Airdrie Sheriff Court heard the footage violated laws against grossly offensive material and “contained menacing, anti-Semitic and racist material”.
Sheriff Derek O'Carroll said Meechan’s video was grossly offensive and that his girlfriend did not even subscribe to the video channel he posted it on.
"The centrepiece of your video consists of you repeating the phrase 'gas the Jews' over and over again as a command to a dog, which then reacts,” he told the defendant.
"You use the command 'sieg heil', having trained the dog to raise its paw in response and the video shows a clip of a Nuremberg rally and a flashing image of Hitler with strident music.
"You say the video was only intended as a joke to upset your girlfriend, whose dog you used, and nothing more."
The judge did not accept Meechan's defence that the video was made as a private joke and pointed out that he had “not taken any steps to prevent the video being shared publicly”.
"You deliberately chose the Holocaust as the theme of the video,” he told the court.
"You purposely used the command 'gas the Jews' as the centrepiece of what you called the entire joke, surrounding the 'gas the Jews' centrepiece with Nazi imagery and the ‘seig heil’ command so there could be no doubt what historical events you were referring to."
Sheriff O'Carroll said the right to freedom of expression was very important but "in all modern democratic countries the law necessarily places some limits on that right".
Speaking outside court, Meechan described the video as a joke centred around the “juxtaposition of having an adorable animal react to something vulgar”.

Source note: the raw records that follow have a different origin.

(* ===== verification/BTree.v ===== *)
(** The B-tree over the buffer pool (btree.go): descents, insertion with
    splits, the leaf cursor, the merge join and the prefix scan.  A page pointer
    is the index of its frame, so every operation works on the pool's frames.
    Latches are not modelled as state: an operation runs to completion, so the
    version check of [Insert] between releasing and retaking a latch always
    succeeds; what remains visible are a second [Lock] of a page the operation
    already holds, its own or that of the pool's flush ([FetchLatched]), which
    never returns ([Hang]), and an [RUnlock] of a latch
    that is not held, which crashes ([Panic]).  A descent takes a bound on its
    length; a tree of height [h] needs [h + 1]. *)

From Stdlib Require Import Strings.Byte.
From S2P Require Import Common.
From S2P Require Import Prelude.
From S2P Require Import VFS.
From S2P Require Import LRU.
From S2P Require Import Page.
From S2P Require Import Telemetry.
From S2P Require Import BufferPool.
From S2P Require Import BTreePage.

Record BTree (D P : Type) := mkBTree {
  tbp : BufferPool D P;
  rootID : PageID
}.
Arguments mkBTree {_ _}.
Arguments tbp {_ _}.
Arguments rootID {_ _}.

(** The error an operation returns, as a result. *)
Definition of_error (err : option error) : result unit :=
  match err with None => Ok tt | Some e => Err e end.

Section Tree.
Context {D P : Type} `{BlockDevice D} `{EvictionPolicy P} `{MapRange}.
Abbreviation pool := (BufferPool D P).
Implicit Types bp : BufferPool D P.
Implicit Types tree : BTree D P.

Definition NewBTree bp (root : PageID) : BTree D P := mkBTree bp root.

(** [p.ID] of a page in a frame. *)
Definition frame_id bp (i : nat) : PageID :=
  match frames bp !! i with Some p => ID p | None => 0 end.

(** ** Descents *)

(** The loop of [FindLeaf] and of [Insert]: the child is fetched before the
    parent is given back. *)
Fixpoint descend (fuel : nat) bp (currID : PageID) (i : nat) (key : bytes) : result nat * pool :=
  match fuel with
  | O => (Hang, bp)
  | S fuel =>
      match frames bp !! i with
      | None => (Panic, bp)
      | Some currNode =>
          if Node.PageType (Data currNode) =? PageTypeInternal
          then
            let childID := findChildInInternalNode (Data currNode) key in
            let '(r, bp) := FetchLatched [i] bp childID in
            match r with
            | Ok j => descend fuel (UnpinPage bp currID false) childID j key
            | Err e => (Err e, UnpinPage bp currID false)
            | Panic => (Panic, bp)
            | Hang => (Hang, bp)
            end
          else (Ok i, bp)
      end
  end.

Meechan said he would appeal against his conviction over concerns it sets a legal precedent, which the judge denied.
“A really dangerous precedent has been set for people to say things, their context to be completely ignored and then they can be convicted for it,” he said outside the court.
“You don't get to decide the context of what you said, other people don't get to, the court gets to - that's dangerous.”
Meechan’s defence lawyer, Ross Brown, described him as a “tolerant and liberal man” and argued the case could have an impact on comedians.
“His difficulty, it seems, was that he was someone who enjoyed shock humour, both giving and receiving it, and went about his life under the impression that he lived in a jurisdiction which permitted its citizens the right to freely express themselves,” he added.
Meechan’s YouTube channel, featuring a photo of Buddha the pug, remains online and he describes himself as a “professional shitposter”.
The case provoked widespread concern from comedians and free speech campaigners including Ricky Gervais, who wrote on Twitter: “If you don't believe in a person's right to say things that you might find 'grossly offensive', then you don't believe in Freedom of Speech.”
Index on Censorship said it “fundamentally disagreed” with the ruling, saying that freedom of expression includes the right to offend.
“Defending everyone’s right to free speech must include defending the rights of those who say things we find shocking or offensive,” said chief executive Jodie Ginsberg. “Otherwise the freedom is meaningless.”
Several high-profile human rights lawyers also raised concern over the case, including Doughty Street Chambers barrister Adam Wagner, who called the law Meechan was convicted under “dangerous to free speech”.
He argued that criminalising a public message for “gross offence” is subjective and open to abuse, unnecessarily going beyond separate laws against hate speech.